What is Exercise-Associated Hyponatremic Encephalopathy (EAHE)?
EAHE is EAH with symptoms of cerebral edema such as for instance altered mental status, altered level of consciousness, headache, convulsion/seizures or coma.

What are the mechanisms behind EAH?
There are three major pathological mechanisms behind EAH:

1) Excessive fluid intake (overhydration; water intoxication)
2) Impaired urinary water secretion largely due to persistent inappropriate secretion of arginine vasopressin (AVP) (also called antidiuretic hormone [ADH])
3) Failure to mobilize sodium (Na+) from osmotically inactive sodium stores in the body or alternatively inappropriate osmotic inactivation of circulating Na+

It appears that these mechanisms are needed together for development of EAH in most cases, except in those circumstances where the water intake is extremely excessive (>1500 mL/h). The causes of the inappropriate AVP secretion in EAH and its role in the disease is the focus of ongoing research (see for instance Cairns & Hew-Butler “Incidence of Exercise-Associated Hyponatremia and its association with nonosmotic stimuli of Arginine Vasopressin in the GNW100s ultra-endurance marathon” Clin J Sport Med 2014; Epub ahead of print; Hew-Butler “Arginine vasopressin, fluid balance and exercise: is exercise-associated hyponatraemia a disorder of arginine vasopressin secretion?” Sports Med 2010; 40: 459-79). However, it appears likely that in some individuals the stress of long endurance activities such as ultramarathon running might cause the high AVP secretion.

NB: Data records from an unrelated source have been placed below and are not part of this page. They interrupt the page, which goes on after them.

(* ===== verification/ChannelSpecs.v ===== *)
(** * Specifications of the channel's operations

    For each function of [Channel], a total-correctness specification on states
    that satisfy the invariant: it has no undefined behaviour, it restores the
    invariant, and its result and the contents of the channel are as stated. *)

From S2P Require Import Prelude CircularBuffer Channel ChannelInvariant.
From stdpp Require Import strings.

Local Open Scope Z_scope.

Section specs.
Context {V Q : Type} `{!FifoBuffer Q V} `{!Reactor V}.
Implicit Types (c : async_channel_t Q V) (l : list V) (w : nat).

(** *** Storing, taking and dropping a value *)

(** The fields a store, a take or a drop writes, and its ghost record. *)
Definition write_data (buf : Q) (rv : option V) (committed : bool) (e : effect V) c :
    async_channel_t Q V :=
  set_out (out c ++ [e]) (set_ch_buffer buf (set_rendezvous_value rv
    (set_rendezvous_has_value (bool_decide (is_Some rv)) (set_rendezvous_committed committed c)))).

Lemma write_data_WInv buf rv cm e c :
  (∀ w x, e ≠ Wake w x) → WInv c → WInv (write_data buf rv cm e c).
Proof.
  intros He []. constructor; cbn; try done.
  - intros w x. rewrite elem_of_snoc. intros [|<-]; [eauto|]. by destruct (He w x).
  - intros w Hp. destruct (w_woken w Hp) as [H1 H2]. split; [rewrite elem_of_snoc; auto|].
    intros ??. destruct H2 as [x ?]; [done..|]. exists x. rewrite elem_of_snoc. auto.
  - intros w Hw Hd. rewrite elem_of_snoc. intros [|<-]; [by eapply w_quiet|].
    by destruct (He w None).
Qed.

(** On a buffered channel the rendezvous fields are constant. *)
Lemma write_data_buffered er es buf e c l : DInv er es c l → 0 < ch_capacity c →
  write_data buf None (rendezvous_committed c) e c =
    set_out (out c ++ [e]) (set_ch_buffer buf c).
Proof.
  intros [] Hk. destruct (d_buf Hk) as (_ & _ & Hrv).
  rewrite Hrv in d_has. unfold write_data. destruct c; simpl in *. by subst.
Qed.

Main mechanisms behind EAH. From Bennett et al 2013
 
When was EAH first described?
The first case of symptomatic EAH was described in 1981 in a runner admitted to hospital after she became unconscious and had a grand mal epileptic seizure during the 56 mile (90 km) Comrades Marathon in Durban, South Africa. Her sodium concentration upon admittance to hospital was 115 mmol/L confirming EAHE. She recovered and regained consciousness after 2 days and was released from hospital after 4 days. This case and three other of ultra-endurance athletes were described by Noakes and colleagues in a seminal publication in 1985 (Noakes et al “Water intoxication: a possible complication during endurance exercise” Med Sci Sports Exerc 1985; 17: 370-5). Regretfully, it then took many years before the link between overhydration and EAH was widely accepted and hydration recommendations were changed (Noakes et al “Case proven: Exercise associated hyponatremia is due to overdrinking. So why did it take 20 years before the original evidence was accepted? Br J Sports Med 2006; 40: 567-72). It has regretfully also taken many years before a standard first-line treatment for EAH has been accepted (Moritz & Ayus “Exercise-associated hyponatremia: Why are athletes still dying?” Clin J Sport Med 2008; 18: 379-381).

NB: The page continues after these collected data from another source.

(* ===== verification/ChannelTheorems.v ===== *)
(** * Theorems about the channel

    What [src/channel.c] promises to the coroutines that use a channel, for
    every state reachable by any interleaving of calls, resumptions, timer
    firings and cancellations. *)

From S2P Require Import Prelude CircularBuffer Channel ChannelInvariant ChannelSpecs ChannelApi.
From stdpp Require Import strings.

Local Open Scope Z_scope.

(** ** A concrete channel for the examples *)

#[local] Instance demo_reactor : Reactor Z := {| timer_new _ := true; timer_start _ := true |}.
#[local] Instance demo_ctor : FifoCtor (circular_buffer_t Z) Z :=
  circular_buffer_fifo_ctor Z demo_allocator demo_allocator_ok.

(** Runs the enabled operations of a list one after the other. *)
Fixpoint run_all {V Q} `{!FifoBuffer Q V} `{!Reactor V} (os : list (op (V := V)))
    (s : sys (V := V) (Q := Q)) : option (sys (V := V) (Q := Q)) :=
  match os with
  | [] => Some s
  | o :: os => if enabled o s then exec o s ≫= run_all os else None
  end.

Lemma run_all_reachable {V Q} `{!FifoBuffer Q V} `{!Reactor V} os (s0 s s' : sys (V := V) (Q := Q)) :
  reachable s0 s → run_all os s = Some s' → reachable s0 s'.
Proof.
  revert s. induction os as [|o os IH]; intros s Hr Hrun; simpl in Hrun; [by simplify_eq|].
  destruct (enabled o s) eqn:He; [|done]. destruct (exec o s) as [s1|] eqn:Hx; [|done].
  eapply IH; [|done]. by eapply reach_step.
Qed.

(** A fresh channel of the given capacity, after the operations [os]. *)
Definition demo_run (capacity : Z) (os : list (op (V := Z)))
    : option (sys (V := Z) (Q := circular_buffer_t Z)) :=
  match channel_construct (zeroed demo_allocator) capacity 100 200 false None (Some false) with
  | Some (inr c) => run_all os (mk_sys c ∅)
  | _ => None
  end.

What are the risk factors for EAH?
The risk factors for EAH has been studied in a number of large studies, for instance in 488 Boston Marathon runners (Almond et al “Hyponatremia among runners in the Boston Marathon” N Engl J Med 2005; 352: 1550-6) and following 2135 weighed competitive athletic endurance performances (Noakes et al “Three independent biological mechanisms cause exercise-associated hyponatremia: Evidence from 2,135 weighed competitive athletic performances” Proc Natl Acad Sci USA 2005; 102: 18550-55). The main confirmed risk factors for EAE are:

1) Excessive water intake (in particular > 1.5 L/h) during exercise
2) Pre-exercise overhydration
3) Long race time (> 4 hour)
4) Low Body Mass Index (BMI) (i.e. small athletes following fluid intake guidelines for larger individuals)
5) High Body Mass Index (BMI) (i.e. slower unfit athletes drinking generous amounts of fluid as they are exercising at a lower intensity)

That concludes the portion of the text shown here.